◆ **Collected data entries**
----
(** * The LangChain / LangGraph streaming processors of pipecat

    A shallow embedding of
    [src/pipecat/processors/frameworks/langchain.py] and
    [src/pipecat/processors/frameworks/langgraph.py], and the properties
    of the streaming bridge that these two frame processors implement.

    Python coroutines are embedded in a small monad that records, in
    order, everything a processor does to the outside world (frames
    pushed, backend calls, elements requested from the backend stream,
    log records) and that carries Python exceptions. *)

From Stdlib Require Import ZArith Ascii String List Lia.
From stdpp Require Import base option list gmap strings fin_maps.

Local Open Scope string_scope.
Local Open Scope list_scope.

(** ** Python values *)

(** [langchain_core.messages.AIMessageChunk]: only its [content] is read.
    The embedding covers chunks whose content is a [str], which is what
    the annotation [-> str] of [__get_token_value] assumes. *)
Record AIMessageChunk := { content : string }.

(** [langchain.schema.Document]. *)
Record Document := { page_content : string; metadata : list (string * string) }.

(** The values that flow through the two processors (Python's [Any]).
    [PyDocDict d] is the dictionary [d.dict(exclude_none=True)]; pydantic
    lies outside the repository, so that dictionary is kept symbolic. *)
Inductive Any :=
| PyNone
| PyStr (s : string)
| PyInt (n : Z)
| PyChunk (c : AIMessageChunk)
| PyDocDict (d : Document).

(** Python's [str(x)] on a value that already is a [str]. *)
Definition py_str (s : string) : string := s.

(** ** Exceptions *)

(** Subclasses of [Exception] that occur in the embedding. [Error] stands
    for any other error raised by a backend. *)
Inductive ExceptionClass :=
| IndexError
| KeyError (key : string)
| AttributeError (attr : string)
| TypeError
| Error (msg : string).

(** The top of Python's exception hierarchy: [GeneratorExit],
    [KeyboardInterrupt], [SystemExit] and [asyncio.CancelledError] derive
    from [BaseException] directly, everything else from [Exception].
    ([CancelledError] has done so since Python 3.8; the [match] statements
    of the two files need Python 3.10.) A task that is cancelled while it
    awaits the next element of a stream sees [CancelledError] raised at
    that point. *)
Inductive BaseException :=
| GeneratorExit
| KeyboardInterrupt
| SystemExit
| CancelledError
| Exception (cls : ExceptionClass).
(** * Authentication and profile service: handlers, store and bootstrap

    A shallow embedding of the request handlers of
    [controllers/authController.js] and [controllers/profileController.js],
    of the preflight handlers of [routes/authRoutes.js] and [server.js], and
    of the start-up connection code of [config/db.js] and [server.js].

    The document store, the hashing library and the token library are
    outside the repository; they appear here as an explicit store state and
    as section variables. *)

From Stdlib Require Import String Ascii List Bool Arith NArith Lia.
Import ListNotations.
Open Scope string_scope.

(** ** Data model *)

(** A stored user document.  Identifiers are drawn from a counter that
    stands for the store's object identifiers. *)
Module User.
Record t := mk {
  _id : nat;
  name : string;
  email : string;
  password : string;
  phone : option string;
  profilePicture : option string
}.
End User.

(** A document in the hands of a handler: the field values, whether it was
    made by [new User(...)] and whether [password] was assigned since it was
    loaded. *)
Record Doc := mkDoc {
  fields : User.t;
  isNew : bool;
  passwordModified : bool
}.

(** The body of a signup: name, email and secret, and the two optional
    fields. *)
Record SignupRequest := mkSignupRequest {
  signup_name : string;
  signup_email : string;
  signup_password : string;
  signup_phone : option string;
  signup_profilePicture : option string
}.

(** The fields of the body of an update: [None] is a field that is not
    in the body. *)
Record UpdateRequest := mkUpdateRequest {
  update_name : option string;
  update_email : option string;
  update_phone : option string;
  update_profilePicture : option string;
  update_password : option string
}.

(** Store operations, as they are issued by the handlers. *)
Inductive StoreOp :=
| OpFindOne (email : string)
| OpFindById (id : nat)
| OpSave (id : nat).

(** The world a handler runs in: the stored users in insertion order, the
    outcome of the coming store operations ([true]: the operation throws;
    an exhausted schedule means no further failure), the operations issued
    so far (most recent first), the next fresh identifier and the clock in
    seconds. *)
Record World := mkWorld {
  users : list User.t;
  faults : list bool;
  oplog : list StoreOp;
  next_id : nat;
  now : N
}.

(** ** Exceptions and state *)

Inductive result (A : Type) :=
| Ok (a : A)
| Throw (msg : string).
Arguments Ok {A} a.
Arguments Throw {A} msg.

Definition M (A : Type) := World -> result A * World.

Definition ret {A} (a : A) : M A := fun w => (Ok a, w).

Definition throw {A} (msg : string) : M A := fun w => (Throw msg, w).

Definition bind {A B} (m : M A) (k : A -> M B) : M B :=
  fun w =>
    match m w with
    | (Ok a, w') => k a w'
    | (Throw e, w') => (Throw e, w')
    end.

Notation "x <- m ;; k" := (bind m (fun x => k))
  (at level 61, m at next level, right associativity).
Notation "m ;;; k" := (bind m (fun _ => k))
  (at level 61, right associativity).

(** ** Responses *)

Module Jwt.
(** The claims of a token: the payload's [id] and the issue and expiry
    times the library adds. *)
Record Claims := mkClaims { id : nat; iat : N; exp : N }.
Record Token := mkToken { claims : Claims; signature : string }.
End Jwt.

(** A value of a document field in a JSON body. *)
Inductive FieldValue :=
| VId (n : nat)
| VStr (s : string).
Lemma step_refines (API_KEY : option string) (w : Page.World) (ev : Page.Event) :
  exists l, Page.shell (Page.step API_KEY w ev) = App.run API_KEY (Page.shell w) l.
Proof.
  destruct ev as [pad | padRef e | | | | result | r]; cbn [Page.step Page.shell].
  - exists []. destruct (App.footerRendered _); reflexivity.
  - cbn [fold_left].
    destruct (movePad_refines API_KEY (Page.dragging w) padRef e (Page.shell w)
                App.GazePad) as [l1 ->].
    destruct (movePad_refines API_KEY (Page.dragging w) padRef e
                (App.run API_KEY (Page.shell w) l1) App.HeadPad) as [l2 ->].
    destruct (movePad_refines API_KEY (Page.dragging w) padRef e
                (App.run API_KEY (App.run API_KEY (Page.shell w) l1) l2)
                App.BodyPad) as [l3 ->].
    exists (l1 ++ l2 ++ l3)%list. now rewrite !run_app.
  - now exists [].
  - now exists [App.ClickGenerate].
  - now exists [App.ClickReset].
  - now exists [App.FileLoaded result].
  - now exists [App.ServiceSettled r].
Qed.

Lemma run_refines (API_KEY : option string) (events : list Page.Event) :
  forall w, exists l,
    Page.shell (Page.run API_KEY w events) = App.run API_KEY (Page.shell w) l.
Proof.
  induction events as [| ev events IH]; intros w; [now exists [] |].
  cbn [Page.run fold_left].
  destruct (IH (Page.step API_KEY w ev)) as [l2 E2].
  destruct (step_refines API_KEY w ev) as [l1 E1].
  exists (l1 ++ l2)%list. unfold Page.run in E2. rewrite E2, E1.
  now rewrite run_app.
Qed.

(** X20.  The page with its three pads behaves as the application does:
    the application part of every world that the page reaches is reached by
    the application on some sequence of its own events.  So the page too
    has at most one service call pending, and one exactly when the loading
    flag is set. *)
Theorem page_refines (API_KEY : option string) (events : list Page.Event) :
  let w := Page.shell (Page.run API_KEY Page.start events) in
  (exists l, w = App.run API_KEY App.start l)
  /\ (List.length (App.pending w) <= 1)%nat
  /\ (App.pending w <> [] <-> App.isLoading (App.app w) = true).
Proof.
  cbv zeta. destruct (run_refines API_KEY events Page.start) as [l E].
  split; [now exists l |]. rewrite E. cbn [Page.shell Page.start].
  assert (Hc : App.consistent (App.run API_KEY App.start l)).
  { apply run_consistent. right. split; reflexivity. }
  destruct Hc as [[Ht [c ->]] | [Hf ->]]; split; try (cbn; lia);
    split; intros H; congruence.
Qed.

Lemma step_start (API_KEY : option string) (ev : Page.Event) :
  (forall result, ev <> Page.FileLoaded result) ->
  Page.step API_KEY Page.start ev = Page.start.
Proof.
  intros H. destruct ev as [pad | padRef e | | | | result | r];
    try reflexivity.
  now destruct (H result).
Qed.

(** X21.  Before a file is loaded nothing happens: presses, moves,
    releases, clicks on the two buttons and settling events leave the page
    as it is on mount; in particular no service call is made. *)
Theorem nothing_before_upload (API_KEY : option string) (events : list Page.Event) :
  (forall ev result, In ev events -> ev <> Page.FileLoaded result) ->
  Page.run API_KEY Page.start events = Page.start.
Proof.
  induction events as [| ev events IH]; intros H; [reflexivity |].
  cbn [Page.run fold_left]. rewrite step_start.
  - apply IH. intros ev' result Hin. apply H. now right.
  - intros result. apply H. now left.
Qed.

(** X21 for a press, a move, a click on generate and a release. *)
Lemma nothing_before_upload_example :
  Page.run (Some "key") Page.start
    [Page.Press App.GazePad;
     Page.WindowMove (fun _ => Some (Pad.mkRect 0 0 128 128)) (Pad.MouseEvent 10 10);
     Page.ClickGenerate; Page.WindowRelease]
  = Page.start.
Proof.
  apply (nothing_before_upload (Some "key")).
  intros ev result [<- | [<- | [<- | [<- | []]]]]; discriminate.
Defined.

Lemma movePad_writes
    (API_KEY : option string) (d : Page.Dragging)
    (padRef : App.PadId -> option Pad.DOMRect) (e : Pad.MoveEvent)
    (w : App.World) (pad : App.PadId) (p : Point) :
  Page.isDragging d pad = true ->
  Pad.handleInteractionMove true (padRef pad) e = Some p ->
  App.footerRendered (App.app w) = true ->
  Page.offset pad (App.app (Page.movePad API_KEY d padRef e w pad)) = p.
Proof.
  intros Hd Hp Hf. unfold Page.movePad. rewrite Hd, Hp. cbn [App.step].
  rewrite Hf. destruct pad; reflexivity.
Qed.

Lemma movePad_footer
    (API_KEY : option string) (d : Page.Dragging)
    (padRef : App.PadId -> option Pad.DOMRect) (e : Pad.MoveEvent)
    (w : App.World) (pad : App.PadId) :
  App.footerRendered (App.app (Page.movePad API_KEY d padRef e w pad))
  = App.footerRendered (App.app w).
Proof.
  unfold App.footerRendered.
  destruct (movePad_shell API_KEY d padRef e w pad) as (_ & -> & _).
  reflexivity.
Qed.

(** X22.  On a page with an image, a press on a pad followed by a move in
    the window moves the handle of that pad to the offset that the move
    handler computes for the pointer. *)
Theorem drag_writes
    (API_KEY : option string) (w : Page.World) (pad : App.PadId)
    (padRef : App.PadId -> option Pad.DOMRect) (e : Pad.MoveEvent) (p : Point) :
  App.footerRendered (App.app (Page.shell w)) = true ->
  Pad.handleInteractionMove true (padRef pad) e = Some p ->
  let w' := Page.step API_KEY (Page.step API_KEY w (Page.Press pad))
              (Page.WindowMove padRef e) in
  Page.offset pad (App.app (Page.shell w')) = p
  /\ Page.isDragging (Page.dragging w') pad = true.
Proof.
  intros Hf Hp. cbv zeta. cbn [Page.step]. rewrite Hf.
  cbn [Page.step Page.shell Page.dragging fold_left].
  set (d := Page.setIsDragging pad true (Page.dragging w)).
  assert (Hd : Page.isDragging d pad = true) by (unfold d; destruct pad; reflexivity).
  split; [| exact Hd].
  destruct pad.
  - rewrite !movePad_other by discriminate. now apply movePad_writes.
  - rewrite movePad_other by discriminate.
    apply movePad_writes; try assumption. now rewrite movePad_footer.
  - apply movePad_writes; try assumption. now rewrite !movePad_footer.
Qed.

(** X22 on the head pad at (100,200), with the mouse at (300,264). *)
Lemma drag_writes_example :
  let rect := Pad.mkRect 100 200 128 128 in
  let v := Pad.raw rect (Pad.MouseEvent 300 264) in
  let w := Page.run (Some "key") Page.start
             [Page.FileLoaded (Some "data:image/png;base64,AAAA")] in
  let w' := Page.step (Some "key") (Page.step (Some "key") w (Page.Press App.HeadPad))
              (Page.WindowMove (fun _ => Some rect) (Pad.MouseEvent 300 264)) in
  App.headOffset (App.app (Page.shell w'))
  = mkPoint (x v / Pad.magnitude v * 64) (y v / Pad.magnitude v * 64).
Proof.
  cbv zeta.
  apply (drag_writes (Some "key")
           (Page.run (Some "key") Page.start
              [Page.FileLoaded (Some "data:image/png;base64,AAAA")])
           App.HeadPad (fun _ => Some (Pad.mkRect 100 200 128 128))
           (Pad.MouseEvent 300 264)).
  - reflexivity.
  - exact written_example.
Defined.

(** * The numeric statements and rounding *)








Import GLSL.

(** ** Offscreen parameter pass (grassComputeShader of Grass.tsx) *)

Module Compute.

Record uniforms := Uniforms {
  uResolution : vec2;
  bladeHeight : R;
  bladeWidth : R;
  bendAmount : R;
  clumpSize : R;
  clumpRadius : R
}.

Definition hash11 (x : R) : R :=
  fract (sin (x * 37.0) * 43758.5453123).

Definition hash21 (p : vec2) : vec2 :=
  let h1 := hash11 (dot2 p (Vec2 127.1 311.7)) in
  let h2 := hash11 (dot2 p (Vec2 269.5 183.3)) in
  Vec2 h1 h2.

Definition hash2 (p : vec2) : vec2 :=
  let x := dot2 p (Vec2 127.1 311.7) in
  let y := dot2 p (Vec2 269.5 183.3) in
  Vec2 (fract (sin x * 43758.5453)) (fract (sin y * 43758.5453)).

(** The 3x3 neighbourhood in the order of the loops: [j] outer, [i] inner. *)
Definition neighborhood : list (Z * Z) :=
  flat_map (fun j => map (fun i => (i, j)) [-1; 0; 1]%Z) [-1; 0; 1]%Z.

Definition neighborCellOf (baseCell : vec2) (ij : Z * Z) : vec2 :=
  add2 baseCell (Vec2 (IZR (fst ij)) (IZR (snd ij))).

(** Squared distance, in cell units, from [cell] to the seed of
    [neighborCell]: [seed], [seedCoord], [diff], [d2] of the loop body. *)
Definition seedDist2 (cell neighborCell : vec2) : R :=
  let seed := hash2 neighborCell in
  let seedCoord := add2 neighborCell seed in
  let diff := sub2 cell seedCoord in
  dot2 diff diff.

(** One iteration of the loop body on the state [(minDist, bestCellId)]. *)
Definition clumpStep (cell baseCell : vec2) (st : R * vec2) (ij : Z * Z)
  : R * vec2 :=
  let neighborCell := neighborCellOf baseCell ij in
  let d2 := seedDist2 cell neighborCell in
  if Rlt_dec d2 (fst st) then (d2, neighborCell) else st.

Definition getClumpInfo (clumpSize : R) (worldXZ : vec2) : vec3 :=
  let cell := div2 worldXZ clumpSize in
  let baseCell := floor2 cell in
  let '(minDist, bestCellId) :=
    fold_left (clumpStep cell baseCell) neighborhood (1e9, Vec2 0.0 0.0) in
  let distToCenter := sqrt minDist * clumpSize in
  Vec3 distToCenter (x2 bestCellId) (y2 bestCellId).

Definition getClumpParams (u : uniforms) (cellId : vec2) : vec4 :=
  let c1 := hash21 (scale2 cellId 11.0) in
  let c2 := hash21 (scale2 cellId 23.0) in
  let clumpBaseHeight := bladeHeight u * (0.8 + x2 c1 * 0.4) in
  let clumpBaseWidth := bladeWidth u * (0.6 + y2 c1 * 0.8) in
  let clumpBaseBend := bendAmount u * (0.7 + x2 c2 * 0.5) in
  let clumpType := floor (y2 c2 * 3.0) in
  Vec4 clumpBaseHeight clumpBaseWidth clumpBaseBend clumpType.

Definition getGrassParams (seed : vec2) (clumpParams : vec4) : vec4 :=
  let h1 := hash21 (scale2 seed 13.0) in
  let h2 := hash21 (scale2 seed 29.0) in
  let height := x4 clumpParams * (0.6 + x2 h1 * 0.6) in
  let width := y4 clumpParams * (0.6 + y2 h1 * 0.6) in
  let bend := z4 clumpParams * (0.8 + x2 h2 * 0.4) in
  let type := w4 clumpParams in
  Vec4 height width bend type.

(** [main], lines 119-121: the guarded direction to the clump centre. *)
Definition toCenterOf (dir : vec2) : vec2 :=
  let len := length2 dir in
  if Rlt_dec 1e-5 len then div2 dir len else Vec2 1.0 0.0.

(** [main], lines 123-127: the density falloff. *)
Definition presenceOf (distToCenter clumpRadius : R) : R :=
  let r := clamp (distToCenter / clumpRadius) 0.0 1.0 in
  let t := clamp ((r - 0.7) / (1.0 - 0.7)) 0.0 1.0 in
  let smoothstepVal := t * t * (3.0 - 2.0 * t) in
  1.0 - smoothstepVal.

(** [main], lines 133-138: the base facing angle. *)
Definition baseAngleOf (toCenter worldXZ cellId : vec2) : R :=
  let clumpDir := toCenter in
  let clumpAngle := atan2 (y2 clumpDir) (x2 clumpDir) in
  let perBladeHash := hash11 (dot2 worldXZ (Vec2 37.0 17.0)) in
  let randomOffset := (perBladeHash - 0.5) * 1.2 in
  let clumpYaw := (hash11 (dot2 cellId (Vec2 9.7 3.1)) - 0.5) * 0.25 in
  clumpAngle + randomOffset + clumpYaw.

(** The fragment program: [uPositions] is the sampling function of the
    position texture, [gl_FragCoord] the fragment being written; the result
    is the pair of render-target outputs [(fragColor0, fragColor1)]. *)
Definition main (u : uniforms) (uPositions : vec2 -> vec4)
                (gl_FragCoord : vec2) : vec4 * vec4 :=
  let uv := Vec2 (x2 gl_FragCoord / x2 (uResolution u))
                 (y2 gl_FragCoord / y2 (uResolution u)) in
  let posData := uPositions uv in
  let worldXZ := xz4 posData in
  let clumpInfo := getClumpInfo (clumpSize u) worldXZ in
  let distToCenter := x3 clumpInfo in
  let cellId := Vec2 (y3 clumpInfo) (z3 clumpInfo) in
  let clumpSeed := hash2 cellId in
  let clumpCenterWorld := scale2 (add2 cellId clumpSeed) (clumpSize u) in
  let dir := sub2 clumpCenterWorld worldXZ in
  let toCenter := toCenterOf dir in
  let presence := presenceOf distToCenter (clumpRadius u) in
  let clumpParams := getClumpParams u cellId in
  let bladeParams := getGrassParams worldXZ clumpParams in
  let baseAngle := baseAngleOf toCenter worldXZ cellId in
  (bladeParams, Vec4 (x2 toCenter) (y2 toCenter) presence baseAngle).

End Compute.


(** ** Instance layout and position texture (constants.ts, utils.ts) *)

Module Layout.

(** constants.ts *)
Definition GRID_SIZE : nat := 256.
Definition GRASS_BLADES : nat := GRID_SIZE * GRID_SIZE.
Definition PATCH_SIZE : R := 8.

Definition seededRandom (seed : R) : R :=
  let x := sin seed * 10000 in
  x - floor x.

(** The arrays written by [createGrassGeometry], with their write cursors
    [i] and [idIdx].  A typed array ignores a write past its end, as list
    insertion does. *)
Record geometry := Geometry {
  offsets : list R;
  instanceIds : list R;
  i : nat;
  idIdx : nat
}.

(** The array written by [createPositionTexture], with its cursor [idx]. *)
Record texture := Texture {
  data : list R;
  idx : nat
}.

Section Grid.

(** The functions are stated over the three constants they import. *)
Variable gridSize : nat.
Variable grassBlades : nat.
Variable patchSize : R.

(** utils.ts, lines 45-47: the jitter of [createGrassGeometry]. *)
Definition geometryJitter (x z : nat) : R * R :=
  let seed := (INR x * 7919 + INR z * 7919) * 0.0001 in
  let jitterX := (seededRandom seed - 0.5) * 0.2 in
  let jitterZ := (seededRandom (seed + 1.0) - 0.5) * 0.2 in
  (jitterX, jitterZ).

(** utils.ts, lines 42-56: one iteration of the inner loop, after the
    [break] test. *)
Definition geometryBody (x z : nat) (g : geometry) : geometry :=
  let id := (x * gridSize + z)%nat in
  let fx := INR x / INR gridSize - 0.5 in
  let fz := INR z / INR gridSize - 0.5 in
  let '(jitterX, jitterZ) := geometryJitter x z in
  let px := fx * patchSize + jitterX in
  let pz := fz * patchSize + jitterZ in
  let o1 := <[i g := px]> (offsets g) in
  let o2 := <[S (i g) := 0]> o1 in
  let o3 := <[S (S (i g)) := pz]> o2 in
  {| offsets := o3;
     instanceIds := <[idIdx g := INR id]> (instanceIds g);
     i := i g + 3;
     idIdx := idIdx g + 1 |}.

(** The inner loop over [z], left by [break] when [id >= GRASS_BLADES]. *)
Fixpoint geometryInner (x : nat) (zs : list nat) (g : geometry) : geometry :=
  match zs with
  | [] => g
  | z :: zs' =>
      if (grassBlades <=? x * gridSize + z)%nat then g
      else geometryInner x zs' (geometryBody x z g)
  end.

Definition createGrassGeometry : geometry :=
  fold_left (fun g x => geometryInner x (seq 0 gridSize) g)
            (seq 0 gridSize)
            {| offsets := replicate (grassBlades * 3) 0;
               instanceIds := replicate grassBlades 0;
               i := 0%nat;
               idIdx := 0%nat |}.

(** utils.ts, lines 76-78: the jitter of [createPositionTexture]. *)
Definition textureJitter (x z : nat) : R * R :=
  let seed := (INR x * 7919 + INR z * 7919) * 0.0001 in
  let jitterX := (seededRandom seed - 0.5) * 0.2 in
  let jitterZ := (seededRandom (seed + 1.0) - 0.5) * 0.2 in
  (jitterX, jitterZ).

(** utils.ts, lines 72-86. *)
Definition textureBody (x z : nat) (t : texture) : texture :=
  let fx := INR x / INR gridSize - 0.5 in
  let fz := INR z / INR gridSize - 0.5 in
  let '(jitterX, jitterZ) := textureJitter x z in
  let px := fx * patchSize + jitterX in
  let pz := fz * patchSize + jitterZ in
  let d1 := <[idx t := px]> (data t) in
  let d2 := <[S (idx t) := 0]> d1 in
  let d3 := <[S (S (idx t)) := pz]> d2 in
  let d4 := <[S (S (S (idx t))) := 0]> d3 in
  {| data := d4; idx := idx t + 4 |}.

Definition createPositionTexture : texture :=
  fold_left (fun t x => fold_left (fun t z => textureBody x z t)
                                  (seq 0 gridSize) t)
            (seq 0 gridSize)
            {| data := replicate (gridSize * gridSize * 4) 0; idx := 0%nat |}.

(** Element [k] of an instanced attribute of item size 3. *)
Definition instanceOffset (g : geometry) (k : nat) : option vec3 :=
  match offsets g !! (3 * k)%nat, offsets g !! (3 * k + 1)%nat,
        offsets g !! (3 * k + 2)%nat with
  | Some a, Some b, Some c => Some (Vec3 a b c)
  | _, _, _ => None
  end.

Definition instanceId (g : geometry) (k : nat) : option R :=
  instanceIds g !! k.

(** [texelFetch] on an RGBA float texture of width [gridSize]: texel
    [(col, row)] starts at element [4 * (row * width + col)]. *)
Definition texelFetch (t : texture) (c : Z * Z) : option vec4 :=
  let '(col, row) := c in
  if (0 <=? col)%Z && (col <? Z.of_nat gridSize)%Z && (0 <=? row)%Z then
    let b := (4 * (Z.to_nat row * gridSize + Z.to_nat col))%nat in
    match data t !! b, data t !! (b + 1)%nat,
          data t !! (b + 2)%nat, data t !! (b + 3)%nat with
    | Some r, Some g, Some b', Some a => Some (Vec4 r g b' a)
    | _, _, _, _ => None
    end
  else None.

(** [texture()] on the position texture.  A [DataTexture] is created with
    nearest filtering: the sample at [uv] is the texel containing it. *)
Definition sample (t : texture) (uv : vec2) : vec4 :=
  match texelFetch t (int_ (floor (x2 uv * INR gridSize)),
                      int_ (floor (y2 uv * INR gridSize))) with
  | Some texel => texel
  | None => Vec4 0 0 0 0
  end.

End Grid.

End Layout.

(** ** Blade deformer (grassVertex.glsl) *)

Module Vertex.

Record uniforms := Uniforms {
  uGrassTextureSize : vec2;
  thicknessStrength : R;
  uTime : R;
  uWindDir : vec2;
  uWindSpeed : R;
  uWindStrength : R;
  uWindScale : R;
  modelMatrix : mat4;
  cameraPosition : vec3
}.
----
◆ **What to produce**
A word-for-word copy of the entries, from the first line through the line containing "(** [langchain_core.messages.AIMessageChunk]: only", is the whole answer.

◆ **Task solution**
(** * The LangChain / LangGraph streaming processors of pipecat

    A shallow embedding of
    [src/pipecat/processors/frameworks/langchain.py] and
    [src/pipecat/processors/frameworks/langgraph.py], and the properties
    of the streaming bridge that these two frame processors implement.

    Python coroutines are embedded in a small monad that records, in
    order, everything a processor does to the outside world (frames
    pushed, backend calls, elements requested from the backend stream,
    log records) and that carries Python exceptions. *)

From Stdlib Require Import ZArith Ascii String List Lia.
From stdpp Require Import base option list gmap strings fin_maps.

Local Open Scope string_scope.
Local Open Scope list_scope.

(** ** Python values *)

(** [langchain_core.messages.AIMessageChunk]: only its [content] is read.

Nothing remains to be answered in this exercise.